Another of his favorites is the Walt Disney version of Robin Hood. My grandson thinks Prince John, an adult lion who sucks his thumb and throws tantrums like a baby, is hilarious. This led to conversations about growing up, acting your age, and becoming mature. My grandson’s critique of this comical villain is that “he never tries new things, doesn’t do his lessons, won’t leave his castle, and is mean to Hiss [his advisor snake] and Skippy [the little rabbit he robs].” As my grandson ridicules this phony king of England, he is also repudiating some of his own behavior.
His behavior, I am told, has improved greatly—he no longer hits—as has his attitude. In our FaceTime talks, he reports on “good deeds” that he has done and says how he now enjoys “getting along” with his siblings, though he is still “working on” that. He sometimes “slips up,” as he says, but he tells me all about it, whereupon we ask Jesus for forgiveness and, he says, “I become good again.”
Stories can influence my grandson for the good, but they can also influence him negatively.

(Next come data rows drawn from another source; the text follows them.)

Lemma step_out_of_reach st c sn :
  out_of_reach (names (fst st))
    (SchemaDescriptor.DrainingNames (working (snd st))) sn ->
  calls_apart (SchemaDescriptor.DrainingNames sn) [c] st ->
  load (fst (step st c)) sn = load (fst st) sn
  /\ out_of_reach (names (fst (step st c)))
       (SchemaDescriptor.DrainingNames (working (snd (step st c)))) sn.
Proof.
  intros Hout [Hc _]. destruct c as [name|ns|]; simpl.
  - by apply SetName_out_of_reach.
  - destruct Hc as [Hns Hap], Hout as (_ & Hin & _).
    split; [done|]. unfold out_of_reach. auto.
  - split; [done|].
    replace (SchemaDescriptor.DrainingNames
               (working (MaybeIncrementVersion (snd st))))
      with (SchemaDescriptor.DrainingNames (working (snd st))); [done|].
    unfold MaybeIncrementVersion.
    destruct (ClusterVersion (snd st)); [|done]. by destruct (_ =? _)%Z.
Qed.

Lemma run_out_of_reach cs st sn :
  out_of_reach (names (fst st))
    (SchemaDescriptor.DrainingNames (working (snd st))) sn ->
  calls_apart (SchemaDescriptor.DrainingNames sn) cs st ->
  load (fst (run cs st)) sn = load (fst st) sn.
Proof.
  revert st. induction cs as [|c cs IH]; intros st Hout Hcs; [done|].
  destruct Hcs as [Hc Hcs].
  destruct (step_out_of_reach st c sn Hout) as [Hload Hout'].
  { by split. }
  by rewrite run_cons, IH, Hload.
Qed.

He started swearing. “Where did you learn words like that?” I asked him. “Back to the Future,” he explained. I suppose I have become so jaded that I didn’t even realize that problem with the Michael J. Fox movie. It took some doing to make it clear that he should only imitate the good things in stories, though some of them have bad things. “Why do filmmakers put in those negative elements?” he asked, using a term I used. “That’s a great question,” I told him. “I don’t think they are Christians,” he responded, in a great answer.

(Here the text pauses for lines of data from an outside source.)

Lemma run_chr_end : forall c p prev pos g,
  Regex.run (Regex.chr c :: p) prev EmptyString pos g = None.
Proof. reflexivity. Qed.

Lemma run_closing_other : forall prev s pos g,
  starts_with fence_line s = false ->
  Regex.run closing_fence prev s pos g = None.
Proof.
  intros prev s pos g H. unfold closing_fence, fence_line in *.
  repeat (destruct s as [|x s]; [apply run_chr_end|];
          cbn [starts_with] in H;
          match type of H with
          | (Ascii.eqb ?c x && _)%bool = false =>
              destruct (Ascii.eqb c x) eqn:Hx;
              [apply Ascii.eqb_eq in Hx; subst x; rewrite run_chr;
               cbn [andb] in H
              |now apply run_chr_other]
          end).
  discriminate H.
Qed.

Lemma run_closing_fence : forall prev body pos g,
  Regex.run closing_fence prev
    (fence_line ++ String MarkdownService.newline body) pos g
  = Some ((pos + 5)%nat, g).
Proof.
  intros prev body pos g. unfold closing_fence, fence_line.
  cbn [append]. rewrite !run_chr. unfold Regex.upto. cbn [Regex.run].
  rewrite Ascii.eqb_refl. cbn [Regex.may_repeat Nat.ltb Nat.leb andb].
  replace (pos + 5)%nat with (S (S (S (S (S pos))))) by lia.
  destruct body as [|x body];
    cbn [Regex.may_repeat Nat.ltb Nat.leb]; rewrite ?andb_false_r;
    reflexivity.
Qed.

Star Wars, Open Season, and Disney’s Robin Hood are not Homer, just stories that appeal to my grandson. But what I have been describing is a classical approach to story, drawing on its universal human elements, and a classical use of story, to engage the moral imagination.
Teaching morality—whether to a child with special needs or to anyone—is not just a matter of conveying information to the intellect. Human beings pretty much know, deep inside, what actions are good and what actions are evil. Moral education must reach the heart by inspiring us to love and to desire what is good and to be repelled by and to reject what is evil.
As the Christian writer and professor William K. Kilpatrick has shown in several of his books, the way this was achieved, historically, was through stories. These imaginary slices of life raise moral situations in a concrete way, showing us the beauty of goodness and the ugliness of evil, and giving us models to emulate in our own lives. And sometimes they can show redemption.
My grandson sees his own life in terms of his stories. He now says, “I used to be good, when I was little, but then I turned to the dark side. Now, though, I’ve changed and I’m on the light side. And I’m never going back! I have thrown the devil down the reactor shaft!”